## EXERCISE DESCRIPTION
When you copy the entries, keep every word exactly as it stands.

## DATASET EXTRACT
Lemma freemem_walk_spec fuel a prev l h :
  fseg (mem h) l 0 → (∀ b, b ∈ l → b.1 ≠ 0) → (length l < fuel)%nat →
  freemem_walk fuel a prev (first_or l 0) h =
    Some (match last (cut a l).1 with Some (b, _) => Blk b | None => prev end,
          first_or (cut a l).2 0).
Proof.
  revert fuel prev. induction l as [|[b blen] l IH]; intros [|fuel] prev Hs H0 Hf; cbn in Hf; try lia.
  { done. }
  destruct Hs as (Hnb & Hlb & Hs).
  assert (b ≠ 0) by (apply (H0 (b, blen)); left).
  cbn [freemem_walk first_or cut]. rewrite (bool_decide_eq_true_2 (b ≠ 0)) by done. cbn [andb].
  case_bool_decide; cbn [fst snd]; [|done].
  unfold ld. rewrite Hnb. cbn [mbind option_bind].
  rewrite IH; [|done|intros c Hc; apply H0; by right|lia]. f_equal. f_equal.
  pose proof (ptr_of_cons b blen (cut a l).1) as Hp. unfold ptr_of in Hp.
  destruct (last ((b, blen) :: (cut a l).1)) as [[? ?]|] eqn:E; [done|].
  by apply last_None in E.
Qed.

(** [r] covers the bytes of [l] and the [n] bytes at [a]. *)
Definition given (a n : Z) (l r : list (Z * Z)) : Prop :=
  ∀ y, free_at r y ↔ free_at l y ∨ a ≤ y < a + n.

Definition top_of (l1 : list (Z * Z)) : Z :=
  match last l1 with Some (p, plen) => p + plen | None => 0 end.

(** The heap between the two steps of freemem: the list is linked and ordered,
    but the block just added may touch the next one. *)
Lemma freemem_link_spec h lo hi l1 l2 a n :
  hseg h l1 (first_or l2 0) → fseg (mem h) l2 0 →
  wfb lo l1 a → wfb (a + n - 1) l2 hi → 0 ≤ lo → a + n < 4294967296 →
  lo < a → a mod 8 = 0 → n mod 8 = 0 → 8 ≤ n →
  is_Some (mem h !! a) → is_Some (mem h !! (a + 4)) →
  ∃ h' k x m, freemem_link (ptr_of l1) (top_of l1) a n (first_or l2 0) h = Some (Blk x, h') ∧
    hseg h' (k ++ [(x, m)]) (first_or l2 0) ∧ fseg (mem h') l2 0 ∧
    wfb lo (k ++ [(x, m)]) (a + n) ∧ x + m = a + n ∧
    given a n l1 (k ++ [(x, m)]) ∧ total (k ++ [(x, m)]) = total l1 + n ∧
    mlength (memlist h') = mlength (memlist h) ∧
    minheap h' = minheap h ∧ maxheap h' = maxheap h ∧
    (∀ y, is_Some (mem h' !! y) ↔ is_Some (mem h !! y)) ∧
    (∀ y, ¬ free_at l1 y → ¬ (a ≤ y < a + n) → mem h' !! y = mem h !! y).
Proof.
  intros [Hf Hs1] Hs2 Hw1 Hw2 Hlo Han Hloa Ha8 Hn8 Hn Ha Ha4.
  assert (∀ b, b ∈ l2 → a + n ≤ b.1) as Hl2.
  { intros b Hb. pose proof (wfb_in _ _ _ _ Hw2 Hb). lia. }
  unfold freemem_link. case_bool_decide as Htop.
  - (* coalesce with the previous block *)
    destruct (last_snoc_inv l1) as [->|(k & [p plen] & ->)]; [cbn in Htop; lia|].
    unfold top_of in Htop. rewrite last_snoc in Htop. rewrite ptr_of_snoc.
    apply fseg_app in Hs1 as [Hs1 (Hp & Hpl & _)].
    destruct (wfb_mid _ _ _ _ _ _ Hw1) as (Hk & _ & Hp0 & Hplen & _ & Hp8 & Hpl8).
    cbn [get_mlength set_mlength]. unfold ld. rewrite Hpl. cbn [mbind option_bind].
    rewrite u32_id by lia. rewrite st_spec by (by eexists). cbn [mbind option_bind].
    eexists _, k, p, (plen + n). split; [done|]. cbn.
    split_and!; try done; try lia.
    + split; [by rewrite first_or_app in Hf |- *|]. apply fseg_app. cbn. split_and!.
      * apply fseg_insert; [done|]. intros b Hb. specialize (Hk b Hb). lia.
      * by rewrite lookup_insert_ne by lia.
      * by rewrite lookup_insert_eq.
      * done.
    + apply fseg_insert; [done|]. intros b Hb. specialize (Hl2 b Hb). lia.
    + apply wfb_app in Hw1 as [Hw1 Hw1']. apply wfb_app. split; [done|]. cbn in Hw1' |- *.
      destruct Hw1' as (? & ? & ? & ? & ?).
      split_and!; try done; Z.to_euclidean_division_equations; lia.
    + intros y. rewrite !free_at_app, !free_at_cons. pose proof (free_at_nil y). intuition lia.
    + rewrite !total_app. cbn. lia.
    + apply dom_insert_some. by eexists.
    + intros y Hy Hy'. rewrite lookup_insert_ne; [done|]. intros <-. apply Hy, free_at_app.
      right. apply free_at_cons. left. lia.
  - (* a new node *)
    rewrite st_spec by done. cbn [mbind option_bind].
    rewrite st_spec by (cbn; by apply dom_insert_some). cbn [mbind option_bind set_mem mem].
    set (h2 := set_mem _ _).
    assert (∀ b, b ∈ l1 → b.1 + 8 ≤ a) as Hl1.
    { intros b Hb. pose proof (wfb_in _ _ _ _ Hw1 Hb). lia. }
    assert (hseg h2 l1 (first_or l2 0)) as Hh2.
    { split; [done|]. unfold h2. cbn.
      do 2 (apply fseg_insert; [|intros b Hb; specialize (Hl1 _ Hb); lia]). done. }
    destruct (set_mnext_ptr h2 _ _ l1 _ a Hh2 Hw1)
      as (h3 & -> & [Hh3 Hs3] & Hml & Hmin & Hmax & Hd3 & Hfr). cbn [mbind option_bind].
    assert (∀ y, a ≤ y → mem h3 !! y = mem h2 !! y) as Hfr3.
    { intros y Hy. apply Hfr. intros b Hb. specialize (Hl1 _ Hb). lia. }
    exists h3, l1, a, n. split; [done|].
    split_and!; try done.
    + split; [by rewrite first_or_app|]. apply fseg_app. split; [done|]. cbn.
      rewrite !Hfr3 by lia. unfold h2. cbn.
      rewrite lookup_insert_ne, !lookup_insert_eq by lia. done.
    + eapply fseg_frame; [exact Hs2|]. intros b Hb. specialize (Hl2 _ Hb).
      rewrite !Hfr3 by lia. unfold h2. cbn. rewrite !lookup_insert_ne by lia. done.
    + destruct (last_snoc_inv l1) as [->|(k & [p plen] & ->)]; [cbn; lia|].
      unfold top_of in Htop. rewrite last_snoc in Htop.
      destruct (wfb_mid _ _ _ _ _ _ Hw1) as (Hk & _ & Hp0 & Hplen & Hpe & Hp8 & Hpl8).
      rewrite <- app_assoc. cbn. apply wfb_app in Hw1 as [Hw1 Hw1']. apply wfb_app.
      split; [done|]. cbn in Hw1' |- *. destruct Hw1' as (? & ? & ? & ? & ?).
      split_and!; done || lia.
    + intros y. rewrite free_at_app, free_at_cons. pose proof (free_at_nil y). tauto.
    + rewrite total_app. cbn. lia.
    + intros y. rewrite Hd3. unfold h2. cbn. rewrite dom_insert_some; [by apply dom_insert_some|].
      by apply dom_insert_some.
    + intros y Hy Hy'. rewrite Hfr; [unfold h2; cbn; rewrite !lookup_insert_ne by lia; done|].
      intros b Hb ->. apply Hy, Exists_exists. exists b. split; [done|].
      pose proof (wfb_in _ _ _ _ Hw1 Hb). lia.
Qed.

## ANSWER SECTION
Lemma freemem_walk_spec fuel a prev l h :
  fseg (mem h) l 0 → (∀ b, b ∈ l → b.1 ≠ 0) → (length l < fuel)%nat →
  freemem_walk fuel a prev (first_or l 0) h =
    Some (match last (cut a l).1 with Some (b, _) => Blk b | None => prev end,
          first_or (cut a l).2 0).
Proof.
  revert fuel prev. induction l as [|[b blen] l IH]; intros [|fuel] prev Hs H0 Hf; cbn in Hf; try lia.
  { done. }
  destruct Hs as (Hnb & Hlb & Hs).
  assert (b ≠ 0) by (apply (H0 (b, blen)); left).
  cbn [freemem_walk first_or cut]. rewrite (bool_decide_eq_true_2 (b ≠ 0)) by done. cbn [andb].
  case_bool_decide; cbn [fst snd]; [|done].
  unfold ld. rewrite Hnb. cbn [mbind option_bind].
  rewrite IH; [|done|intros c Hc; apply H0; by right|lia]. f_equal. f_equal.
  pose proof (ptr_of_cons b blen (cut a l).1) as Hp. unfold ptr_of in Hp.
  destruct (last ((b, blen) :: (cut a l).1)) as [[? ?]|] eqn:E; [done|].
  by apply last_None in E.
Qed.

(** [r] covers the bytes of [l] and the [n] bytes at [a]. *)
Definition given (a n : Z) (l r : list (Z * Z)) : Prop :=
  ∀ y, free_at r y ↔ free_at l y ∨ a ≤ y < a + n.

Definition top_of (l1 : list (Z * Z)) : Z :=
  match last l1 with Some (p, plen) => p + plen | None => 0 end.

(** The heap between the two steps of freemem: the list is linked and ordered,
    but the block just added may touch the next one. *)
Lemma freemem_link_spec h lo hi l1 l2 a n :
  hseg h l1 (first_or l2 0) → fseg (mem h) l2 0 →
  wfb lo l1 a → wfb (a + n - 1) l2 hi → 0 ≤ lo → a + n < 4294967296 →
  lo < a → a mod 8 = 0 → n mod 8 = 0 → 8 ≤ n →
  is_Some (mem h !! a) → is_Some (mem h !! (a + 4)) →
  ∃ h' k x m, freemem_link (ptr_of l1) (top_of l1) a n (first_or l2 0) h = Some (Blk x, h') ∧
    hseg h' (k ++ [(x, m)]) (first_or l2 0) ∧ fseg (mem h') l2 0 ∧
    wfb lo (k ++ [(x, m)]) (a + n) ∧ x + m = a + n ∧
    given a n l1 (k ++ [(x, m)]) ∧ total (k ++ [(x, m)]) = total l1 + n ∧
    mlength (memlist h') = mlength (memlist h) ∧
    minheap h' = minheap h ∧ maxheap h' = maxheap h ∧
    (∀ y, is_Some (mem h' !! y) ↔ is_Some (mem h !! y)) ∧
    (∀ y, ¬ free_at l1 y → ¬ (a ≤ y < a + n) → mem h' !! y = mem h !! y).
Proof.
  intros [Hf Hs1] Hs2 Hw1 Hw2 Hlo Han Hloa Ha8 Hn8 Hn Ha Ha4.
  assert (∀ b, b ∈ l2 → a + n ≤ b.1) as Hl2.
  { intros b Hb. pose proof (wfb_in _ _ _ _ Hw2 Hb). lia. }
  unfold freemem_link. case_bool_decide as Htop.
  - (* coalesce with the previous block *)
    destruct (last_snoc_inv l1) as [->|(k & [p plen] & ->)]; [cbn in Htop; lia|].
    unfold top_of in Htop. rewrite last_snoc in Htop. rewrite ptr_of_snoc.
    apply fseg_app in Hs1 as [Hs1 (Hp & Hpl & _)].
    destruct (wfb_mid _ _ _ _ _ _ Hw1) as (Hk & _ & Hp0 & Hplen & _ & Hp8 & Hpl8).
    cbn [get_mlength set_mlength]. unfold ld. rewrite Hpl. cbn [mbind option_bind].
    rewrite u32_id by lia. rewrite st_spec by (by eexists). cbn [mbind option_bind].
    eexists _, k, p, (plen + n). split; [done|]. cbn.
    split_and!; try done; try lia.
    + split; [by rewrite first_or_app in Hf |- *|]. apply fseg_app. cbn. split_and!.
      * apply fseg_insert; [done|]. intros b Hb. specialize (Hk b Hb). lia.
      * by rewrite lookup_insert_ne by lia.
      * by rewrite lookup_insert_eq.
      * done.
    + apply fseg_insert; [done|]. intros b Hb. specialize (Hl2 b Hb). lia.
    + apply wfb_app in Hw1 as [Hw1 Hw1']. apply wfb_app. split; [done|]. cbn in Hw1' |- *.
      destruct Hw1' as (? & ? & ? & ? & ?).
      split_and!; try done; Z.to_euclidean_division_equations; lia.
    + intros y. rewrite !free_at_app, !free_at_cons. pose proof (free_at_nil y). intuition lia.
    + rewrite !total_app. cbn. lia.
    + apply dom_insert_some. by eexists.
    + intros y Hy Hy'. rewrite lookup_insert_ne; [done|]. intros <-. apply Hy, free_at_app.
      right. apply free_at_cons. left. lia.
  - (* a new node *)
    rewrite st_spec by done. cbn [mbind option_bind].
    rewrite st_spec by (cbn; by apply dom_insert_some). cbn [mbind option_bind set_mem mem].
    set (h2 := set_mem _ _).
    assert (∀ b, b ∈ l1 → b.1 + 8 ≤ a) as Hl1.
    { intros b Hb. pose proof (wfb_in _ _ _ _ Hw1 Hb). lia. }
    assert (hseg h2 l1 (first_or l2 0)) as Hh2.
    { split; [done|]. unfold h2. cbn.
      do 2 (apply fseg_insert; [|intros b Hb; specialize (Hl1 _ Hb); lia]). done. }
    destruct (set_mnext_ptr h2 _ _ l1 _ a Hh2 Hw1)
      as (h3 & -> & [Hh3 Hs3] & Hml & Hmin & Hmax & Hd3 & Hfr). cbn [mbind option_bind].
    assert (∀ y, a ≤ y → mem h3 !! y = mem h2 !! y) as Hfr3.
    { intros y Hy. apply Hfr. intros b Hb. specialize (Hl1 _ Hb). lia. }
    exists h3, l1, a, n. split; [done|].
    split_and!; try done.
    + split; [by rewrite first_or_app|]. apply fseg_app. split; [done|]. cbn.
      rewrite !Hfr3 by lia. unfold h2. cbn.
      rewrite lookup_insert_ne, !lookup_insert_eq by lia. done.
    + eapply fseg_frame; [exact Hs2|]. intros b Hb. specialize (Hl2 _ Hb).
      rewrite !Hfr3 by lia. unfold h2. cbn. rewrite !lookup_insert_ne by lia. done.
    + destruct (last_snoc_inv l1) as [->|(k & [p plen] & ->)]; [cbn; lia|].
      unfold top_of in Htop. rewrite last_snoc in Htop.
      destruct (wfb_mid _ _ _ _ _ _ Hw1) as (Hk & _ & Hp0 & Hplen & Hpe & Hp8 & Hpl8).
      rewrite <- app_assoc. cbn. apply wfb_app in Hw1 as [Hw1 Hw1']. apply wfb_app.
      split; [done|]. cbn in Hw1' |- *. destruct Hw1' as (? & ? & ? & ? & ?).
      split_and!; done || lia.
    + intros y. rewrite free_at_app, free_at_cons. pose proof (free_at_nil y). tauto.
    + rewrite total_app. cbn. lia.
    + intros y. rewrite Hd3. unfold h2. cbn. rewrite dom_insert_some; [by apply dom_insert_some|].
      by apply dom_insert_some.
    + intros y Hy Hy'. rewrite Hfr; [unfold h2; cbn; rewrite !lookup_insert_ne by lia; done|].
      intros b Hb ->. apply Hy, Exists_exists. exists b. split; [done|].
      pose proof (wfb_in _ _ _ _ Hw1 Hb). lia.
Qed.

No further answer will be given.